We bade Mr. Zhang farewell and got our own damn tickets, thanks for nothing, and entered the complex to find it already rather crowded even though it hadn’t officially opened. A girl scolded her boyfriend for littering, but didn’t bother picking up the trash he had just tossed on the ground. People washed clothes in the canals. We caught a couple of exhibitions, including Famous Beds of the Ages, before the crowds surged in. I was yelled at by a woman for taking her photo as she stood in her doorway; unlike the western part of Wuzhen, the eastern part is inhabited by many of the original residents, and while many of them profit from the tourists, many no doubt are also irritated by them (us). I turned a corner to see a woman holding her head, the ground splattered with bright red drops of blood. Apparently the store owner had just bopped her on the head with one of the store’s boards just as she was opening shop. The woman’s friends hustled her away as the shop owner proffered a box of tissues.

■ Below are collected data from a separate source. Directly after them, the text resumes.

Definition is_number_or_missing (c : cell) : bool :=
  match c with Num _ | NaN => true | _ => false end.

Definition sum_column (rs : list row) (c : string) : Q :=
  Qsum (map (fun r => number_of (get r c)) rs).

(** The rows of one month, for any month key. *)
Definition rows_of_month (df : DataFrame) (k : cell) : list row :=
  match month_filter df (Some k) with
  | Ok sub => rows sub
  | Raise _ => []
  end.

(** Text of a file from its lines, and a disk with one file. *)
Definition unlines (lines : list string) : string :=
  String.concat (String LF "") lines.

Definition disk (path : Path) (lines : list string) : filesystem :=
  fun p => if String.eqb p path then Some (Content (unlines lines)) else None.

Definition sales_columns : list string :=
  ["Date"; "City"; "Product line"; "Payment"; "Total"; "Rating"].

(** No two of the values are alike. *)
Definition distinct {K : Type} (eqb : K -> K -> bool) (ks : list K) : Prop :=
  StronglySorted (fun a b => eqb a b = false) ks.

(** What the loader does to a parsed row: the date is converted, the month
    key is derived from the converted date. *)
Definition with_month (r : row) : row :=
  set_cell "Month" (month_key (get r "Date")) r.

Definition dated (ts : list cell) (rs : list row) : list row :=
  set_cells "Date" ts rs.

(** ** Files used as examples *)

(** The scenario of the specification: two sales in January, one in
    February. *)
Definition scenario : filesystem :=
  disk "sales.csv"
    [ "Date;City;Product line;Payment;Total;Rating";
      "01/05/2019;CityA;Food;Cash;100,50;7,5";
      "01/12/2019;CityA;Food;Card;50,25;8";
      "02/01/2019;CityB;Toys;Cash;75,00;9" ].
(** * Canonical collection of LR(0) items: a shallow embedding

    The development embeds the LR(0) part of the repository (the classes
    [GrammarSymbol], [Production], [Grammar], [LRItem], [Closure] and the
    global [LRItemsRegistry]) and states the properties of the specification
    over that embedding.

    Modelling conventions.
    - A JavaScript string is a [string] holding its UTF-8 bytes.  The two
      non-ASCII literals of the source ([ε] and [•]) only occur as whole
      constants; white space is the ASCII part of what [trim] and [\s]
      recognise (space, tab, line feed, vertical tab, form feed, carriage
      return).
    - [undefined] is [None] at the places where the source can hold it
      (the text of a symbol, an array element out of range).
    - Objects with identity ([LRItem], [Closure]) live in a [Heap] and are
      named by their index; the global registry is part of that heap.
    - A call either returns ([Done]), throws ([Throw]) or, for the two
      recursive methods, needs more recursion depth than the supplied
      bound ([OutOfFuel]). *)

From Stdlib Require Import Ascii.
From Stdlib Require String.
From stdpp Require Import gmap strings list.

(** ** Outcomes of a call *)

Inductive JsError : Type :=
| TypeError                 (* property access on [undefined] *)
| Error (message : string). (* [throw new Error(message)] *)

Inductive outcome (A : Type) : Type :=
| Done (a : A)
| Throw (e : JsError)
| OutOfFuel.

Arguments Done {A} a.
Arguments Throw {A} e.
Arguments OutOfFuel {A}.

Definition obind {A B} (m : outcome A) (k : A -> outcome B) : outcome B :=
  match m with
  | Done a => k a
  | Throw e => Throw e
  | OutOfFuel => OutOfFuel
  end.

Notation "'let*' x ':=' m 'in' k" := (obind m (fun x => k))
  (at level 10, x pattern, m at level 100, k at level 200).

(** ** String primitives used by the parser *)

Definition dquote : ascii := ascii_of_nat 34.
Definition squote : ascii := ascii_of_nat 39.

(** The text of the terminal for a blank, [" "] with its quotes. *)
Definition quoted_space : string :=
  String dquote (String " "%char (String dquote EmptyString)).
(** A lone double quote, as a token. *)
Definition dquote_token : string := String dquote EmptyString.

Definition is_ws (c : ascii) : bool :=
  let n := nat_of_ascii c in
  (n =? 32)%nat || ((9 <=? n)%nat && (n <=? 13)%nat).

Fixpoint has_prefix (p s : string) : bool :=
  match p, s with
  | EmptyString, _ => true
  | String a p', String b s' => if Ascii.eqb a b then has_prefix p' s' else false
  | String _ _, EmptyString => false
  end.

(** [s.indexOf(sub)], with [None] for [-1]. *)
Fixpoint indexOf (s sub : string) : option nat :=
  if has_prefix sub s then Some 0
  else match s with
       | EmptyString => None
       | String _ s' => S <$> indexOf s' sub
       end.

(** [s.split(sep)] for a non-empty separator: [cur] is the piece being
    read, [skip] the number of separator characters still to be passed. *)
Fixpoint split_go (sep : string) (skip : nat) (cur : string) (s : string)
  : list string :=
  match s with
  | EmptyString => [cur]
  | String c s' =>
      match skip with
      | S k => split_go sep k cur s'
      | O =>
          if has_prefix sep s
          then cur :: split_go sep (String.length sep - 1) EmptyString s'
          else split_go sep 0 (cur +:+ String c EmptyString) s'
      end
  end.

Definition js_split (s sep : string) : list string :=
  split_go sep 0 EmptyString s.

(** [s.split(/\s+/)]. *)
Fixpoint split_ws_go (cur : string) (inws : bool) (s : string) : list string :=
  match s with
  | EmptyString => [cur]
  | String c s' =>
      if is_ws c
      then if inws then split_ws_go cur true s'
           else cur :: split_ws_go EmptyString true s'
      else split_ws_go (cur +:+ String c EmptyString) false s'
  end.

Definition split_ws (s : string) : list string := split_ws_go EmptyString false s.

Fixpoint trimStart (s : string) : string :=
  match s with
  | EmptyString => EmptyString
  | String c s' => if is_ws c then trimStart s' else s
  end.

Fixpoint trimEnd (s : string) : string :=
  match s with
  | EmptyString => EmptyString
  | String c s' =>
      match trimEnd s' with
      | EmptyString => if is_ws c then EmptyString else String c EmptyString
      | t => String c t
      end
  end.

Definition trim (s : string) : string := trimEnd (trimStart s).

(** [a.join(sep)]. *)
Fixpoint join (sep : string) (l : list string) : string :=
  match l with
  | [] => EmptyString
  | [x] => x
  | x :: l' => x +:+ sep +:+ join sep l'
  end.

(** String conversion of a value that is a string or [undefined], as a
    template literal performs it. *)
Definition to_string (v : option string) : string :=
  match v with
  | Some s => s
  | None => "undefined"
  end.

(** Truthiness of a string or [undefined]. *)
Definition truthy (v : option string) : bool :=
  match v with
  | Some (String _ _) => true
  | _ => false
  end.

(** ** 1. GrammarSymbol *)

Definition EPSILON : string := "ε".

Record GrammarSymbol : Type := mkSymbol { _symbol : option string }.

Definition is_quote (c : ascii) : bool :=
  Ascii.eqb c squote || Ascii.eqb c dquote.

Fixpoint last_char (s : string) : option ascii :=
  match s with
  | EmptyString => None
  | String c EmptyString => Some c
  | String _ s' => last_char s'
  end.

(** [quoteRe.test(x)] where [x] is a character of the symbol or
    [undefined] (which the test converts to a text without quotes). *)
Definition quoteRe_test (c : option ascii) : bool :=
  match c with
  | Some c => is_quote c
  | None => false
  end.

Definition first_char (s : string) : option ascii :=
  match s with
  | EmptyString => None
  | String c _ => Some c
  end.

Definition isTerminal (x : GrammarSymbol) : outcome bool :=
  match _symbol x with
  | None => Throw TypeError
  | Some s => Done (quoteRe_test (first_char s) && quoteRe_test (last_char s))
  end.

Definition isNonTerminal (x : GrammarSymbol) : outcome bool :=
  let* t := isTerminal x in Done (negb t).

Definition isEpsilon (x : GrammarSymbol) : bool :=
  bool_decide (_symbol x = Some EPSILON).

Definition getSymbol (x : GrammarSymbol) : option string := _symbol x.

Definition isSymbol (x : GrammarSymbol) (symbol : option string) : bool :=
  bool_decide (getSymbol x = symbol).

(** ** 2. Production *)

Record Production : Type := mkProduction {
  _raw : string;
  _LHS : GrammarSymbol;
  _RHS : list GrammarSymbol;
}.

Definition getRaw (p : Production) : string := _raw p.
Definition getLHS (p : Production) : GrammarSymbol := _LHS p.
Definition getRHS (p : Production) : list GrammarSymbol := _RHS p.

Definition setLHS (p : Production) (LHS : option string) : Production :=
  {| _raw := _raw p; _LHS := mkSymbol LHS; _RHS := _RHS p |}.
(** C3 (amended).  For a tracked buffer, in members that satisfy the phase
    invariant: a store is rewritten to the index
    [write_phase_var * stride + index], and aborts the pass outside a
    double-buffer scope or with an unresolved stride; a load is rewritten to
    the index [(i mod 2) * stride + index], where [i] is the variable of the
    buffer's loop, and aborts the pass with an unresolved stride or read
    phase.  Here [index] is the image of the original index under the
    traversal, which is the original index itself when it mentions no
    tracked buffer.  The read phase of the rewritten load has the value
    [i mod 2], which is 0 or 1.  The write phase is settled by the
    annotation of the buffer itself: in what the rewrite of an annotation of
    the buffer returns, whose body holds no further annotation of the
    buffer, every store to the buffer has the phase selector [(i+1) mod 2],
    and in what it appends to the prologue every store to the buffer has the
    phase selector [0]; both are 0 or 1.  The rewritten indices have the
    value [phase * stride + index]. *)
Theorem access_rewrite
        (split_loop : Z) (st : Injector) (bv : Var) (e : StorageEntry) :
  dbuffer_info_ st !! get bv = Some e ->
  phases_ok st ->
  (forall value index predicate value' index' predicate' sd,
      VisitExpr value st = Ok (value', st) ->
      VisitExpr index st = Ok (index', st) ->
      VisitExpr predicate st = Ok (predicate', st) ->
      in_double_buffer_scope_ st = true ->
      stride e = Some sd ->
      VisitStmt split_loop (Store bv value index predicate) st
      = Ok (Store bv value'
                  (add_ (mul_ (Variable_ (switch_write_var e)) sd) index')
                  predicate',
            st))
  /\ (forall value index predicate,
         in_double_buffer_scope_ st = false \/ stride e = None ->
         exists msg,
           VisitStmt split_loop (Store bv value index predicate) st = Fatal msg)
  /\ (forall t index predicate index' predicate' sd rd,
         VisitExpr index st = Ok (index', st) ->
         VisitExpr predicate st = Ok (predicate', st) ->
         stride e = Some sd ->
         switch_read_var e = Some rd ->
         exists L,
           loop e = Some L /\
           rd = read_phase (for_loop_var L) /\
           VisitExpr (Load t bv index predicate) st
           = Ok (Load t bv
                      (add_ (mul_ (read_phase (for_loop_var L)) sd) index')
                      predicate',
                 st) /\
           forall env : Env,
             eval env (read_phase (for_loop_var L))
             = Some (env (var_id (for_loop_var L)) mod 2)
             /\ 0 <= env (var_id (for_loop_var L)) mod 2 <= 1)
  /\ (forall t index predicate,
         stride e = None \/ switch_read_var e = None ->
         exists msg, VisitExpr (Load t bv index predicate) st = Fatal msg)
  /\ (forall index,
         mentions_tracked (dbuffer_info_ st) index = false ->
         VisitExpr index st = Ok (index, st))
  /\ (forall value body r st' L,
         back (loop_nest_ st) = Some L ->
         annotates (get bv) body = false ->
         binds (heap_ st) body = false ->
         fresh_heap st ->
         unvisited body st ->
         VisitStmt split_loop
                   (AttrStmt (NodeVar bv) attr.double_buffer_scope value body)
                   st = Ok (r, st') ->
         let i := for_loop_var L in
         stores_select (get bv) (write_phase i) r
         /\ (exists pre pro,
                loop_pre_ st' !! for_addr L = Some (pre ++ [pro])
                /\ stores_select (get bv) (make_const (var_dtype i) 0) pro)
         /\ forall env : Env,
             eval env (write_phase i) = Some ((env (var_id i) + 1) mod 2)
             /\ 0 <= (env (var_id i) + 1) mod 2 <= 1
             /\ eval env (make_const (var_dtype i) 0) = Some 0)
  /\ (forall (env : Env) (p sd idx : Expr) (vp s x : Z),
         eval env p = Some vp ->
         eval env sd = Some s ->
         eval env idx = Some x ->
         eval env (add_ (mul_ p sd) idx) = Some (vp * s + x)).
Proof.
  intros Htracked Hphases.
  split; [|split; [|split; [|split; [|split; [|split]]]]].
  - intros value index predicate value' index' predicate' sd
           Hv Hi Hp Hscope Hsd.
    cbn [VisitStmt]. unfold bind. rewrite Hv, Hi, Hp.
    unfold VisitStmt_Store, bind, this, CHECK.
    rewrite Htracked, Hscope, Hsd. reflexivity.
  - intros value index predicate Hbad. cbn [VisitStmt]. unfold bind.
    destruct (VisitExpr_cases value st) as [[m ->]|[v' ->]]; [eauto|].
    destruct (VisitExpr_cases index st) as [[m ->]|[i' ->]]; [eauto|].
    destruct (VisitExpr_cases predicate st) as [[m ->]|[p' ->]]; [eauto|].
    unfold VisitStmt_Store, bind, this, CHECK. rewrite Htracked.
    destruct (in_double_buffer_scope_ st); [|eauto].
    destruct Hbad as [Hbad|Hbad]; [discriminate Hbad|].
    rewrite Hbad. eauto.
  - intros t index predicate index' predicate' sd rd Hi Hp Hsd Hrd.
    destruct (Hphases _ _ _ Htracked Hrd) as (L & HL & ->).
    exists L. split; [exact HL|]. split; [reflexivity|]. split.
    + cbn [VisitExpr]. unfold bind. rewrite Hi, Hp.
      unfold VisitExpr_Load, bind, this. rewrite Htracked, Hsd, Hrd.
      reflexivity.
    + intros env. split; [reflexivity | apply mod2_range].
  - intros t index predicate Hbad. cbn [VisitExpr]. unfold bind.
    destruct (VisitExpr_cases index st) as [[m ->]|[i' ->]]; [eauto|].
    destruct (VisitExpr_cases predicate st) as [[m ->]|[p' ->]]; [eauto|].
    unfold VisitExpr_Load, bind, this. rewrite Htracked.
    destruct (stride e) as [sd|]; [|eauto].
    destruct Hbad as [Hbad|Hbad]; [discriminate Hbad|].
    rewrite Hbad. eauto.
  - intros index Hm. apply VisitExpr_untouched, Hm.
  - intros value body r st' L Hback Hfree Hbound Hheap Hnew Hrun i.
    destruct (annotation_stores _ _ _ _ _ _ _ _ _ Htracked Hback Hfree Hbound
                                Hheap Hnew Hrun) as [Hsteady Hpro].
    split; [exact Hsteady|]. split; [exact Hpro|].
    intros env. split; [reflexivity|]. split; [apply mod2_range | reflexivity].
  - intros env p sd idx vp s x Hp Hs Hx. cbn [add_ mul_ eval].
    rewrite Hp, Hs, Hx. reflexivity.
Qed.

By mid morning the place was getting rather crowded, so we headed out of the main complex, pausing to talk with a mother and daughter who lived in an adjacent area that was soon to be added to the tourist part; they were happy about it and looking forward to it, but I wondered if they too would tire of the crowds. We then walked southwards along the big canal to the southern part of Wuzhen, which was more rundown, but less crowded.

We walked and walked. The crowds thinned out. One older man, a barber who was infatuated with both Sun Yat-sen and Theresa Teng, showed us his poetry. Soon there more chickens, ducks, dogs and cats around than people, so we turned back north. It was getting hot, and the large canal was host to an amazing range of odors. It all reminded me strongly of when I lived in Kaiping in 1993. Chenbl got his backpack patched by a seamstress in a dark shop while her family watched.

We were tired from walking, so after checking out of the hotel, we lounged around a nearby hotel restaurant, picking at the food and listening to “China’s Got Some Out-of-Tune Singers” on TV until a couple of security types and police arrived with a man who claimed his watch had been stolen, and they apparently wanted to use the restaurant to interrogate him, so we left, passing an electric sign in the hallway that claimed the building was currently on fire.

We’d checked out the other parts of Wuzhen, so we went north, but found little of interest. Chinese flags lined the buildings next to a new bridge, and a local resident told us that they were seen as a kind of protection against the bad fengshui the bridge was causing.

Mr. Cao, who picked us up, was fearful that the horrible traffic would cause us to miss our train, but we arrived at the high speed rail station in plenty of time. In fact, our train had more trouble getting there than we did, as it was delayed by nearly an hour, allowing us to talk to some health food representatives, causing me to want to eat some really unhealthy food. I did, in the form of some potato chips, and they were truly awful.

The infrastructure of China’s bullet trains is basically similar to those of Taiwan, but there the similarity ends. While the trains in Taiwan are clean, quiet and pleasant, in China they are filled with shouts, kicking, odors and, I think, some kind of chicken, if my nose can be trusted. The good news, when we got to Suzhou, was that our hotel was right by the subway entrance, but the bad news is that the hotel gave us the farthest possible room they could, on the top floor of an adjacent building. As we were checking in, a man smoking the lobby tossed his lit cigarette at my feet. This is normal here. Dinner was of questionable quality at a nearby restaurant where the cleaning lady was clearly miffed that we were seated in her zone.

I have no idea what we are going to do today. Whatever one does in Suzhou. I’m fairly sure it will involve canals, for some reason.